Nella seconda cantica della Commedia, suddivisa in 33 canti e composta e divulgata entro il 1315, Dante, proseguendo la narrazione del suo viaggio ultraterreno con Virgilio, descrive il regno della purificazione, cioè il Purgatorio.
In forma di monte erto e solitario, posto agli antipodi di Gerusalemme e circondato dal mare australe, esso si eleva altissimo verso il cielo, oltre la sfera del fuoco, ed è raggiunto da Dante e Virgilio attraverso un sotterraneo passaggio (la "natural burella") che congiunge il centro della terra (dove è confinato Lucifero) con con le sponde dell’isola purgatoriale, da cui i poeti possono nuovamente contemplare le stelle – realtà e simbolo di luce – bandite dalla cupa e disperata atmosfera dell’
Inferno.
Il
Purgatorio è il luogo dove l’anima si purifica dai peccati della vita passata, connessi alle tendenze peccaminose della umana natura (decaduta per il peccato d’origine) e riconosciuti e confessati nel corso o al termine della vita: quei peccati che Dante ha già conosciuto sperimentalmente in via di realistica esemplificazione e rappresentazione nella prima cantica.
La sofferenza indotta con le pene purgatoriali mira a restaurare nello spirito umano, dopo il pentimento, la perfezione delle quattro Virtù cardinali (Prudenza, Fortezza, Giustizia, Temperanza): senza di esse non vi è la retta via, né speranza di perfetta vita celeste; senza di esse l’umana creatura non può spontaneamente abbandonarsi all’istinto buono (o naturale amore del Bene), né può dispiegarsi senza erronee deviazioni il concreto esercizio del libero arbitrio, peculiare caratteristica dell’uomo.
Dopo una breve sosta sulla spiaggia e nell’
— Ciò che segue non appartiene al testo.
(* ===== verification/ChannelPacket.v ===== *)
(** * ChannelPacket: bootstrap packets and signed notices

    The channel half of [src/Network/Meridian/meridian_packet.c]: bootstrap
    requests and replies, and the delete and modify notices.  Fields of type
    [char[N]] and [uint8_t[N]] are their [N] bytes; on failure a decoder
    returns [None] and its output structure is not used. *)

From S2P Require Import Prelude CString Cbor Packet.

Definition MERIDIAN_PACKET_TYPE_CHANNEL_BOOTSTRAP : Z := 40.
Definition MERIDIAN_PACKET_TYPE_CHANNEL_BOOTSTRAP_REPLY : Z := 41.
Definition MERIDIAN_PACKET_TYPE_CHANNEL_DELETE_NOTICE : Z := 60.
Definition MERIDIAN_PACKET_TYPE_CHANNEL_MODIFY_NOTICE : Z := 61.
Definition POSEIDON_CHANNEL_NOTICE_MAX_PUBLIC_KEY : Z := 64.
Definition POSEIDON_CHANNEL_NOTICE_MAX_SIGNATURE : Z := 64.
Definition POSEIDON_CHANNEL_MAX_RINGS : nat := 10.

(** ** Bootstrap packets *)

Definition meridian_channel_bootstrap_encode (topic_id sender_node_id : option (list Z)) (timestamp_us : Z)
  : exec (option cbor_item) :=
  match topic_id, sender_node_id with
  | Some topic, Some sender =>
      push_all (cbor_new_definite_array 4)
        [cbor_build_uint8 MERIDIAN_PACKET_TYPE_CHANNEL_BOOTSTRAP; cbor_build_string topic;
         cbor_build_string sender; cbor_build_uint64 timestamp_us]
  | _, _ => Ret None
  end.

(** [!cbor_isa_uint(items[k]) || cbor_get_uint8(items[k]) != type]. *)
Definition type_differs (items : list cbor_item) (k type : Z) : exec bool :=
  i <- elem_at items k ;;
  if negb (cbor_isa_uint i) then Ret true else (t <- cbor_get_uint8 i ;; Ret (negb (t =? type))).

(** A text item copied into a buffer of [size] bytes with its NUL. *)
Definition string_field (items : list cbor_item) (k size : Z) : exec (option (list Z)) :=
  i <- elem_at items k ;;
  if negb (cbor_isa_string i) then Ret None
  else
    len <- cbor_string_length i ;;
    if size <=? len then Ret None else (s <- cbor_string_handle i ;; Ret (Some s)).

(** An integer item of the width [get] expects. *)
Definition uint_field (get : cbor_item → exec Z) (items : list cbor_item) (k : Z) : exec (option Z) :=
  i <- elem_at items k ;;
  if negb (cbor_isa_uint i) then Ret None else (v <- get i ;; Ret (Some v)).

(** [None] is the early [return -1]. *)
Notation "x <-? m ;; k" := (xbind m (fun o => match o with None => Ret None | Some x => k end))
  (at level 100, m at next level, right associativity) : poseidon_scope.

Definition meridian_channel_bootstrap_decode (item : option cbor_item) (topic_buf_size node_id_buf_size : Z)
  : exec (option (list Z * list Z * Z)) :=
  items <-? open_array item 4 ;;
  differs <- type_differs items 0 MERIDIAN_PACKET_TYPE_CHANNEL_BOOTSTRAP ;;
  if (differs : bool) then Ret None
  else
    topic <-? string_field items 1 topic_buf_size ;;
    sender <-? string_field items 2 node_id_buf_size ;;
    timestamp_us <-? uint_field cbor_get_uint64 items 3 ;;
    Ret (Some (topic, sender, timestamp_us)).

Definition seed_item (seed : Z * Z) : exec (option cbor_item) :=
  push_all (cbor_new_definite_array 2) [cbor_build_uint32 seed.1; cbor_build_uint16 seed.2].

(** [seeds] are the [num_seeds] pairs of the two arrays, which may be NULL
    when there are none. *)
Definition meridian_channel_bootstrap_reply_encode (topic_id responder_node_id : option (list Z))
    (responder_addr responder_port timestamp_us : Z) (seeds : list (Z * Z)) : exec (option cbor_item) :=
  match topic_id, responder_node_id with
  | Some topic, Some responder =>
      array <-? push_all (cbor_new_definite_array 7)
        [cbor_build_uint8 MERIDIAN_PACKET_TYPE_CHANNEL_BOOTSTRAP_REPLY; cbor_build_string topic;
         cbor_build_string responder; cbor_build_uint32 responder_addr;
         cbor_build_uint16 responder_port; cbor_build_uint64 timestamp_us] ;;
      seeds_item <-? push_each seed_item (cbor_new_definite_array (zlen seeds)) seeds ;;
      cbor_array_push array seeds_item
  | _, _ => Ret None
  end.

(** One seed: a definite array that starts with two integers. *)
Definition read_seed (i : cbor_item) : exec (option (Z * Z)) :=
  definite <- cbor_array_is_definite i ;;
  if negb definite then Ret None
  else
    size <- cbor_array_size i ;;
    if size <? 2 then Ret None
    else
      pair <- cbor_array_handle i ;;
      p0 <- elem_at pair 0 ;;
      p1 <- elem_at pair 1 ;;
      if negb (cbor_isa_uint p0) || negb (cbor_isa_uint p1) then Ret None
      else (addr <- cbor_get_uint32 p0 ;; port <- cbor_get_uint16 p1 ;; Ret (Some (addr, port))).

Fixpoint read_seeds (seeds : list cbor_item) : exec (option (list (Z * Z))) :=
  match seeds with
  | [] => Ret (Some [])
  | i :: seeds' => s <-? read_seed i ;; ss <-? read_seeds seeds' ;; Ret (Some (s :: ss))
  end.

Record bootstrap_reply := mkReply {
  br_topic : list Z;
  br_responder : list Z;
  br_addr : Z;
  br_port : Z;
  br_timestamp_us : Z;
  br_seeds : list (Z * Z)
}.

Definition meridian_channel_bootstrap_reply_decode (item : option cbor_item)
    (topic_buf_size node_id_buf_size max_seeds : Z) : exec (option bootstrap_reply) :=
  items <-? open_array item 7 ;;
  differs <- type_differs items 0 MERIDIAN_PACKET_TYPE_CHANNEL_BOOTSTRAP_REPLY ;;
  if (differs : bool) then Ret None
  else
    topic <-? string_field items 1 topic_buf_size ;;
    responder <-? string_field items 2 node_id_buf_size ;;
    addr <-? uint_field cbor_get_uint32 items 3 ;;
    port <-? uint_field cbor_get_uint16 items 4 ;;
    timestamp_us <-? uint_field cbor_get_uint64 items 5 ;;
    i <- elem_at items 6 ;;
    seeds <-? (if cbor_isa_array i
               then (es <- cbor_array_handle i ;; read_seeds (take (Z.to_nat max_seeds) es))
               else Ret (Some [])) ;;
    Ret (Some {| br_topic := topic; br_responder := responder; br_addr := addr; br_port := port;
                 br_timestamp_us := timestamp_us; br_seeds := seeds |}).
Definition subtopic_table_t : Type := list subtopic_entry_t.

Definition subtopic_table_create : subtopic_table_t := [].

Definition path_is (path : list Z) (e : subtopic_entry_t) : bool := str_eq (st_path e) path.

Definition subtopic_table_subscribe (table : option subtopic_table_t) (path : option (list Z)) (ttl : Z)
  : Z * option subtopic_table_t :=
  match table, path with
  | Some t, Some p =>
      match find_index (path_is p) t with
      | Some i => (0, Some (alter (fun e => {| st_path := st_path e; st_ttl := ttl |}) i t))
      | None =>
          if SUBTOPIC_TABLE_MAX_SUBS <=? zlen t then (-1, table)
          else (0, Some (t ++ [{| st_path := take SUBTOPIC_PATH_MAX p; st_ttl := ttl |}]))
      end
  | _, _ => (-1, table)
  end.

Definition subtopic_table_unsubscribe (table : option subtopic_table_t) (path : option (list Z))
  : Z * option subtopic_table_t :=
  match table, path with
  | Some t, Some p =>
      match find_index (path_is p) t with
      | Some i => (0, Some (swap_remove i t))
      | None => (-1, table)
      end
  | _, _ => (-1, table)
  end.

Definition subtopic_table_is_subscribed (table : option subtopic_table_t) (path : option (list Z)) : bool :=
  match table, path with
  | Some t, Some p => existsb (path_is p) t
  | _, _ => false
  end.

Definition subtopic_table_should_deliver (table : option subtopic_table_t) (message_subtopic : option (list Z))
  : bool :=
  match table, message_subtopic with
  | Some t, Some m => existsb (fun e => subtopic_matches (Some m) (Some (st_path e))) t
  | _, _ => false
  end.

(** An entry whose time to live is already zero is dropped by the next tick. *)
Definition tick_entry (e : subtopic_entry_t) : option subtopic_entry_t :=
  if 0 <? st_ttl e then
    (if 0 <? st_ttl e - 1 then Some {| st_path := st_path e; st_ttl := st_ttl e - 1 |} else None)
  else None.

Definition subtopic_table_tick (table : option subtopic_table_t) : option subtopic_table_t :=
  match table with None => None | Some t => Some (omap (M := list) tick_entry t) end.

(** ** Parsing is splitting *)

(** The reference: split at the separators, drop the empty pieces. *)
Fixpoint split_on (l seg : list Z) : list (list Z) :=
  match l with
  | [] => [seg]
  | c :: l' => if c =? SUBTOPIC_SEPARATOR then seg :: split_on l' [] else split_on l' (seg ++ [c])
  end.

Definition non_empty (s : list Z) : bool := 0 <? zlen s.

Definition segments (l : list Z) : list (list Z) := List.filter non_empty (split_on l []).

Definition parts_fit (ps : list (list Z)) : bool := forallb (fun s => zlen s <? SUBTOPIC_MAX_PART_LEN) ps.

(** The first [k] parts, refused when one of them is too long. *)
Definition bounded (k : nat) (ps : list (list Z)) : option (list (list Z)) :=
  if parts_fit (take k ps) then Some (take k ps) else None.

Lemma bounded_cons k s ps :
  bounded (S k) (s :: ps) =
  if SUBTOPIC_MAX_PART_LEN <=? zlen s then None else (ps' ← bounded k ps; Some (s :: ps')).
Proof.
  unfold bounded. simpl. rewrite Z.ltb_antisym. destruct (_ <=? _); simpl; [done|].
  by destruct (parts_fit (take k ps)).
Qed.

Lemma parse_loop_spec rest seg count max_parts :
  0 <= count →
  parse_loop rest seg count max_parts =
    bounded (Z.to_nat (max_parts - count)) (List.filter non_empty (split_on rest seg)).
Proof.
  revert seg count. induction rest as [|c rest IH]; intros seg count Hc; cbn [parse_loop split_on List.filter].
  - unfold non_empty. destruct (Z.ltb_spec 0 (zlen seg)); cbn [andb]; [|unfold bounded; by rewrite take_nil].
    destruct (Z.ltb_spec count max_parts).
    + replace (Z.to_nat (max_parts - count)) with (S (Z.to_nat (max_parts - count - 1))) by lia.
      rewrite bounded_cons. destruct (_ <=? _); [done|]. unfold bounded. by rewrite take_nil.
    + by replace (Z.to_nat (max_parts - count)) with O by lia.
  - destruct (Z.leb_spec max_parts count).
    { by replace (Z.to_nat (max_parts - count)) with O by lia. }
    destruct (c =? SUBTOPIC_SEPARATOR); [|by apply IH]. cbn [List.filter]. unfold non_empty at 1.
    destruct (Z.ltb_spec 0 (zlen seg)).
    + replace (Z.to_nat (max_parts - count)) with (S (Z.to_nat (max_parts - (count + 1)))) by lia.
      rewrite bounded_cons. destruct (_ <=? _); [done|]. by rewrite IH by lia.
    + rewrite (proj2 (Z.leb_gt _ _)) by (unfold SUBTOPIC_MAX_PART_LEN; lia). by apply IH.
Qed.

(** ** Matching is a prefix test on segments *)

(** What may follow a matched prefix: the end, or a separator. *)
Definition boundary (rest : list Z) : Prop := rest = [] ∨ head rest = Some SUBTOPIC_SEPARATOR.

Lemma subtopic_matches_spec m s :
  s ≠ [] →
  subtopic_matches (Some m) (Some s) = true ↔ ∃ rest, m = strip_separators s ++ rest ∧ boundary rest.
Proof.
  intros Hs. unfold subtopic_matches. destruct s as [|c s]; [done|]. set (sub := strip_separators (c :: s)).
  split.
  - destruct (Z.ltb_spec (zlen m) (zlen sub)); [done|]. case_bool_decide as Hp; [|done]. simpl.
    intros H2. exists (drop (length sub) m). split; [by rewrite <- Hp at 1; rewrite take_drop|].
    destruct (Z.eqb_spec (zlen m) (zlen sub)) as [He|].
    + left. apply nil_length_inv. rewrite length_drop. unfold zlen in *. lia.
    + right. apply bool_decide_eq_true in H2. rewrite head_lookup, lookup_drop, Nat.add_0_r. done.
  - intros (rest & -> & Hb). rewrite zlen_app. pose proof (zlen_nonneg rest).
    rewrite (proj2 (Z.ltb_ge _ _)) by lia. rewrite take_app_length, bool_decide_true by done. simpl.
    destruct Hb as [->|Hb]; [rewrite (proj2 (Z.eqb_eq _ _)); [done|change (zlen (@nil Z)) with 0; lia]|].
    destruct (_ =? _); [done|]. apply bool_decide_eq_true. rewrite lookup_app_r, Nat.sub_diag by done.
    by rewrite <- head_lookup.
Qed.

(** The pieces between separators, empty ones included. *)
Definition pieces (l : list Z) : list (list Z) := split_on l [].

(** Pieces joined by single separators. *)
Fixpoint join (ss : list (list Z)) : list Z :=
  match ss with
  | [] => []
  | s :: ss' => s ++ match ss' with [] => [] | _ => SUBTOPIC_SEPARATOR :: join ss' end
  end.

Definition join_tail (ss : list (list Z)) : list Z :=
  match ss with [] => [] | _ => SUBTOPIC_SEPARATOR :: join ss end.

Lemma join_cons s ss : join (s :: ss) = s ++ join_tail ss.
Proof. done. Qed.

Lemma join_tail_boundary ss : boundary (join_tail ss).
Proof. destruct ss; [by left|by right]. Qed.

Lemma join_app ss ts : ss ≠ [] → join (ss ++ ts) = join ss ++ join_tail ts.
Proof.
  induction ss as [|s ss IH]; intros H; [done|]. cbn [app]. rewrite !join_cons, <- (assoc_L (++)).
  f_equal. destruct ss as [|s2 ss]; [by destruct ts|]. cbn [join_tail app] in *. f_equal. by apply IH.
Qed.

Lemma split_on_nonempty l seg : split_on l seg ≠ [].
Proof. revert seg. induction l as [|c l IH]; intros seg; cbn; [done|]. by destruct (c =? _). Qed.
(* ===== verification/Route.v ===== *)
(** * Route: route messages and their wire format

    The message life cycle of [src/Network/Quasar/quasar.c] (create, visited
    set, publisher list) and the codec of
    [src/Network/Quasar/quasar_route.c].  [topic], [data] and [visited] are set
    at creation and never NULL.  The publisher arrays are their used prefix of
    [pub_count] entries; writing past [pub_capacity] is undefined.  All reads of
    the parser are bounds-checked ([Trap] outside the packet). *)

From S2P Require Import Prelude Bitset Bloom Endian MessageId Node.

Definition QUASAR_ROUTE_MAGIC : Z := 0x51524F54.
Definition QUASAR_ROUTE_VERSION : Z := 1.
Definition MERIDIAN_MAX_PAYLOAD_SIZE : Z := 1400.
Definition MERIDIAN_MAX_NODES : Z := 256.

Record quasar_route_message_t := mkRouteMsg {
  rm_id : quasar_message_id_t;
  rm_topic : list Z;
  rm_data : list Z;
  rm_visited : bloom_filter_t;
  rm_hops_remaining : Z;
  rm_pub_addrs : list Z;
  rm_pub_ports : list Z;
  rm_pub_count : Z;
  rm_pub_capacity : Z
}.

(** ** Life cycle *)

(** Takes the next identifier from the generator [g]; NULL topic or data
    gives NULL and leaves the generator alone. *)
Definition quasar_route_message_create (clock : Z → Z * Z) (g : Z) (topic data : option (list Z))
    (max_hops neg_size neg_hashes : Z) : option quasar_route_message_t * Z :=
  match topic, data with
  | Some t, Some d =>
      let '(id, g') := quasar_message_id_get_next clock g in
      (Some {| rm_id := id;
               rm_topic := t;
               rm_data := d;
               rm_visited := bloom_filter_create neg_size neg_hashes;
               rm_hops_remaining := max_hops;
               rm_pub_addrs := [];
               rm_pub_ports := [];
               rm_pub_count := 0;
               rm_pub_capacity := 0 |}, g')
  | _, _ => (None, g)
  end.

Definition rm_with_visited (m : quasar_route_message_t) (v : bloom_filter_t) : quasar_route_message_t :=
  {| rm_id := rm_id m; rm_topic := rm_topic m; rm_data := rm_data m; rm_visited := v;
     rm_hops_remaining := rm_hops_remaining m; rm_pub_addrs := rm_pub_addrs m;
     rm_pub_ports := rm_pub_ports m; rm_pub_count := rm_pub_count m;
     rm_pub_capacity := rm_pub_capacity m |}.

Definition rm_with_hops (m : quasar_route_message_t) (h : Z) : quasar_route_message_t :=
  {| rm_id := rm_id m; rm_topic := rm_topic m; rm_data := rm_data m; rm_visited := rm_visited m;
     rm_hops_remaining := h; rm_pub_addrs := rm_pub_addrs m;
     rm_pub_ports := rm_pub_ports m; rm_pub_count := rm_pub_count m;
     rm_pub_capacity := rm_pub_capacity m |}.

Section visited.
Context (XXH3 : list Z → Z → Z).

Definition quasar_route_message_add_visited (m : quasar_route_message_t)
    (node : option meridian_node_t) : exec (Z * quasar_route_message_t) :=
  match node with
  | None => Ret (-1, m)
  | Some n =>
      v <- bloom_filter_add_nn XXH3 (rm_visited m) (node_key (node_addr n) (node_port n)) ;;
      Ret (0, rm_with_visited m v)
  end.

Definition quasar_route_message_has_visited (m : quasar_route_message_t)
    (node : option meridian_node_t) : exec bool :=
  match node with
  | None => Ret false
  | Some n => bloom_filter_contains_nn XXH3 (rm_visited m) (node_key (node_addr n) (node_port n))
  end.
End visited.

Definition quasar_route_message_add_publisher (m : quasar_route_message_t)
    (node : option meridian_node_t) : exec (Z * quasar_route_message_t) :=
  match node with
  | None => Ret (-1, m)
  | Some n =>
      let cap :=
        if rm_pub_capacity m <=? rm_pub_count m
        then (if rm_pub_capacity m =? 0 then 4 else u32 (rm_pub_capacity m * 2))
        else rm_pub_capacity m in
      if cap <=? rm_pub_count m then Trap
      else Ret (0, {| rm_id := rm_id m; rm_topic := rm_topic m; rm_data := rm_data m;
                      rm_visited := rm_visited m; rm_hops_remaining := rm_hops_remaining m;
                      rm_pub_addrs := rm_pub_addrs m ++ [node_addr n];
                      rm_pub_ports := rm_pub_ports m ++ [node_port n];
                      rm_pub_count := u32 (rm_pub_count m + 1);
                      rm_pub_capacity := cap |})
  end.

Definition quasar_route_message_has_publisher (m : quasar_route_message_t)
    (node : option meridian_node_t) : bool :=
  match node with
  | None => false
  | Some n =>
      existsb (fun p => (p.1 =? node_addr n) && (p.2 =? node_port n))
        (zip (rm_pub_addrs m) (rm_pub_ports m))
  end.

(** ** Serialization *)

(** [header[i] = htonl(x)]. *)
Definition header_word (x : Z) : list Z := le_bytes 4 (htonl (u32 x)).

(** [None] is the result -1 of the overflow checks on [size_t]. *)
Definition quasar_route_message_serialize (m : quasar_route_message_t) : exec (option (list Z)) :=
  let topic_len := zlen (rm_topic m) in
  let data_len := zlen (rm_data m) in
  let visited_bit_bytes := byte_size_of (bf_size (rm_visited m)) in
  if SIZE_MAX - data_len <? topic_len then Ret None else
  let body_len := topic_len + data_len in
  if SIZE_MAX - 4 * rm_pub_count m <? body_len then Ret None else
  let body_len := body_len + 4 * rm_pub_count m in
  if SIZE_MAX - 2 * rm_pub_count m <? body_len then Ret None else
  let body_len := body_len + 2 * rm_pub_count m in
  if SIZE_MAX - visited_bit_bytes <? body_len then Ret None else
  let body_len := body_len + visited_bit_bytes in
  if SIZE_MAX - QUASAR_MESSAGE_ID_SIZE <? body_len then Ret None else
  let body_len := body_len + QUASAR_MESSAGE_ID_SIZE in
  let total_size := u64 (8 * 4 + body_len) in
  if total_size <? body_len then Ret None else
  bits <- read_bytes (bits_data (bf_bits (rm_visited m))) 0 visited_bit_bytes ;;
  Ret (Some (
    header_word QUASAR_ROUTE_MAGIC ++
    header_word QUASAR_ROUTE_VERSION ++
    header_word topic_len ++
    header_word data_len ++
    header_word (rm_hops_remaining m) ++
    header_word (rm_pub_count m) ++
    header_word (bf_size (rm_visited m)) ++
    header_word (bf_hash_count (rm_visited m)) ++
    quasar_message_id_serialize (rm_id m) ++
    rm_topic m ++
    rm_data m ++
    concat (map (le_bytes 4) (rm_pub_addrs m)) ++
    concat (map (le_bytes 2) (rm_pub_ports m)) ++
    bits)).
Lemma put_channel_fst (m : manager) i c : map fst (m_channels (put_channel m i c)) = map fst (m_channels m).
Proof.
  cbn. change (map ?f ?l) with (f <$> l). apply list_eq. intros j. rewrite !list_lookup_fmap.
  destruct (decide (i = j)) as [<-|Hne].
  - rewrite list_lookup_alter. rewrite decide_True by done. by destruct (m_channels m !! i).
  - by rewrite list_lookup_alter_ne.
Qed.

Lemma wf_put_channel (m : manager) i c : manager_wf m → manager_wf (put_channel m i c).
Proof.
  intros H. pose proof (put_channel_fst m i c) as E. unfold put_channel in E |- *. cbn in E. apply wf_with_channels.
  - done.
  - unfold zlen. by rewrite length_alter.
  - rewrite E. apply H.
  - intros a. by rewrite E.
Qed.

Lemma wf_destroy (m : manager) n : manager_wf m → manager_wf (poseidon_channel_manager_destroy_channel m n).2.
Proof.
  intros H. unfold poseidon_channel_manager_destroy_channel. destruct n as [n|]; [|done].
  destruct (find_index _ _) as [i|] eqn:E; [|done]. apply find_index_Some in E as (e & He & _).
  pose proof (swap_remove_elem _ _ _ He) as P. cbn [snd].
  assert (Pf : map fst (m_channels m) ≡ₚ e.1 :: map fst (swap_remove i (m_channels m)))
    by (change (map ?f ?l) with (f <$> l); by rewrite P at 1).
  apply wf_with_channels; [done| | |].
  - unfold zlen. rewrite swap_remove_length by (by eapply lookup_lt_Some). lia.
  - pose proof (mw_addrs _ H) as Hnd. rewrite Pf in Hnd. by apply list.NoDup_cons in Hnd as [_ Hnd].
  - intros a Ha. rewrite Pf. by apply elem_of_cons; right.
Qed.

Lemma wf_add_channel (m : manager) c :
  manager_wf m → zlen (m_channels m) < POSEIDON_CHANNEL_MANAGER_MAX_CHANNELS →
  manager_wf (m_add_channel m c).2.
Proof.
  intros [] Hl. constructor; cbn; try done.
  - rewrite zlen_snoc. lia.
  - rewrite map_app. apply list.NoDup_app. split_and!; [done| |apply NoDup_singleton].
    intros a Ha Ha'. apply list_elem_of_singleton in Ha' as ->. rewrite list.Forall_forall in mw_fresh0.
    specialize (mw_fresh0 _ Ha). cbn in mw_fresh0. lia.
  - rewrite map_app. apply Forall_app_2; [|constructor; [cbn; lia|constructor]].
    eapply Forall_impl; [|exact mw_fresh0]. cbn. intros. lia.
  - eapply Forall_impl; [|exact mw_pending_fresh0]. cbn. intros. lia.
Qed.

Lemma wf_with_pending (m : manager) l :
  manager_wf m → zlen l <= POSEIDON_MAX_PENDING_BOOTSTRAPS → Forall (fun p => pb_channel p < m_next_addr m) l →
  manager_wf (m_with_pending m l).
Proof. by intros []. Qed.

Lemma wf_allocate (m : manager) : manager_wf m → manager_wf (allocate_port m).2.
Proof. intros H. unfold allocate_port. destruct (_ <? _); [done|]. by destruct H. Qed.

Lemma wf_register (m : manager) s :
  manager_wf m → manager_wf (poseidon_channel_manager_register_session m s).2 ∧
    manager_wf (poseidon_channel_manager_unregister_session m s).2.
Proof.
  intros []. unfold poseidon_channel_manager_register_session, poseidon_channel_manager_unregister_session.
  destruct (s =? 0); [done|]. split.
  - destruct (Z.leb_spec POSEIDON_SESSION_REGISTRY_MAX (zlen (m_sessions m))); [done|].
    constructor; cbn; try done. rewrite zlen_snoc. lia.
  - destruct (find_index _ _) as [i|] eqn:E; [|done]. apply find_index_Some in E as (e & He & _).
    constructor; cbn; try done. unfold zlen in *. rewrite swap_remove_length by (by eapply lookup_lt_Some). lia.
Qed.

Section handlers.
Context (blake3 : list Z → list Z) (XXH3 : list Z → Z → Z) (clock : Z → Z * Z).
Context (DatagramSend : Z → list Z → bool) (time_us mono_us : world → Z).
Context (connect : Z → Z → option Z * bool).
Context (cbor_load : list Z → option cbor_item) (cbor_serialize_alloc : cbor_item → list Z).

Lemma wf_bootstrap_reply (m : manager) topic addr port ts seeds :
  manager_wf m →
  run_all (fun r => manager_wf r.2)
    (lift (poseidon_channel_manager_handle_bootstrap_reply connect m topic addr port ts seeds)).
Proof.
  intros H. unfold poseidon_channel_manager_handle_bootstrap_reply.
  destruct (find_index _ _) as [i|] eqn:E; [|done]. apply find_index_Some in E as (p & Hp & _). rewrite Hp.
  assert (Hf : pb_channel p < m_next_addr m)
    by (pose proof (mw_pending_fresh _ H) as F; rewrite list.Forall_forall in F; apply F; by eapply list_elem_of_lookup_2).
  destruct (_ =? 1).
  - destruct (channel_at m (pb_channel p)) as [[j c]|]; cbn; [|done]. apply wf_put_channel, wf_with_pending; [done| |].
    + pose proof (mw_pending _ H). unfold zlen in *. rewrite length_delete by eauto. lia.
    + apply Forall_delete, H.
  - cbn. apply wf_with_pending; [done| |].
    + pose proof (mw_pending _ H). unfold zlen in *. by rewrite length_insert.
    + apply Forall_insert; [apply H|]. unfold store_reply. by destruct (_ <? _).
Qed.

Section publishing.
Context (pub : manager → list Z → list Z → world → run (Z * manager * world)).
Context (pub_wf : ∀ m t d w, manager_wf m → run_all (fun r => manager_wf r.1.2) (pub m t d w)).

Lemma wf_publish_item (m : manager) topic item other w :
  manager_wf m → run_all (fun r => manager_wf r.1.2) (publish_item cbor_serialize_alloc pub m topic item other w).
Proof. intros H. unfold publish_item. destruct item; [|done]. destruct (_ =? _); [done|by apply pub_wf]. Qed.

Lemma wf_bootstrap_request (m : manager) topic w :
  manager_wf m →
  run_all (fun r => manager_wf r.1.2)
    (poseidon_channel_manager_handle_bootstrap_request time_us cbor_serialize_alloc pub m topic w).
Proof.
  intros H. unfold poseidon_channel_manager_handle_bootstrap_request.
  destruct (poseidon_channel_manager_find_tombstone m topic).
  - apply run_all_lift. intros item. eapply run_all_bind; [by apply wf_publish_item|]. by intros [[? ?] ?] ?.
  - destruct (negb _); [done|]. destruct (meridian_protocol_get_local_node _) as [? [addr port]].
    apply run_all_lift. intros item. by apply wf_publish_item.
Qed.

Lemma wf_redistribute (m : manager) topic e w :
  manager_wf m → run_all (fun r => manager_wf r.1) (redistribute cbor_serialize_alloc pub m topic e w).
Proof.
  intros H. apply run_all_lift. intros item. eapply run_all_bind; [by apply wf_publish_item|]. by intros [[? ?] ?] ?.
Qed.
Antipurgatorio, dove attendono il momento di ascendere alla desiderata espiazione coloro che tardarono in vita a pentirsi (gli scomunicati, i pigri, i colpiti da morte violenta) ecco quindi che Dante e Virgilio affrontano le sette cornici in cui, in ordine di gravità decrescente, si purificano le colpe connesse con ognuno dei sette peccati capitali; se nell’Inferno era assunto come principio ordinatore il Male nelle sue concrete determinazioni, ora quale criterio di giudizio per l’umano agire è assunto l’Amore, nel ricondurre le varie colpe da espiare alle tendenze erronee che l’amore naturale può assumere nell’ambito dell’esperienza umana, in rapporto alle scelte dell’intelletto e della volontà. Nelle prime tre cornici si purga il desiderio del male del prossimo, articolato nei peccati della Superbia, Invidia, Ira; nella quarta si purifica la negligenza nell’amore verso il Sommo Bene rappresentata dall’Accidia e nelle ultime tre i peccati di Avarizia, Gola, Lussuria.
L’espiazione delle singole colpe è affidata ad una pena sofferta corporalmente, ad esempi di virtù contraria a ciascun errore offerti da immagini, voci, visioni, nonché alla preghiera che, per ogni tipo di peccato, richiama all’originario e pregnante significato della liturgia cristiana.
Governato dalla temporalità, reale e simbolica (vedi l’opposizione luce/tenebre), il
Purgatorio è coronato dal Paradiso terrestre, luogo d’origine dell’umanità, sede perduta a causa del peccato originale. Nella "foresta spessa e viva" del Paradiso terrestre (chiarissima antitesi della "selva selvaggia" in cui si era iniziata la vicenda di Dante uomo e poeta), Virgilio si congeda dal discepolo, che sotto la sua guida ha ormai perfezionato e rettificato al bene il proprio intelletto e la propria volontà: al maestro terreno succede ora la guida celeste, Beatrice, già mezzo di conoscenza analogica del Divino nella Vita Nuova e ora specchio perfetto della somma Perfezione.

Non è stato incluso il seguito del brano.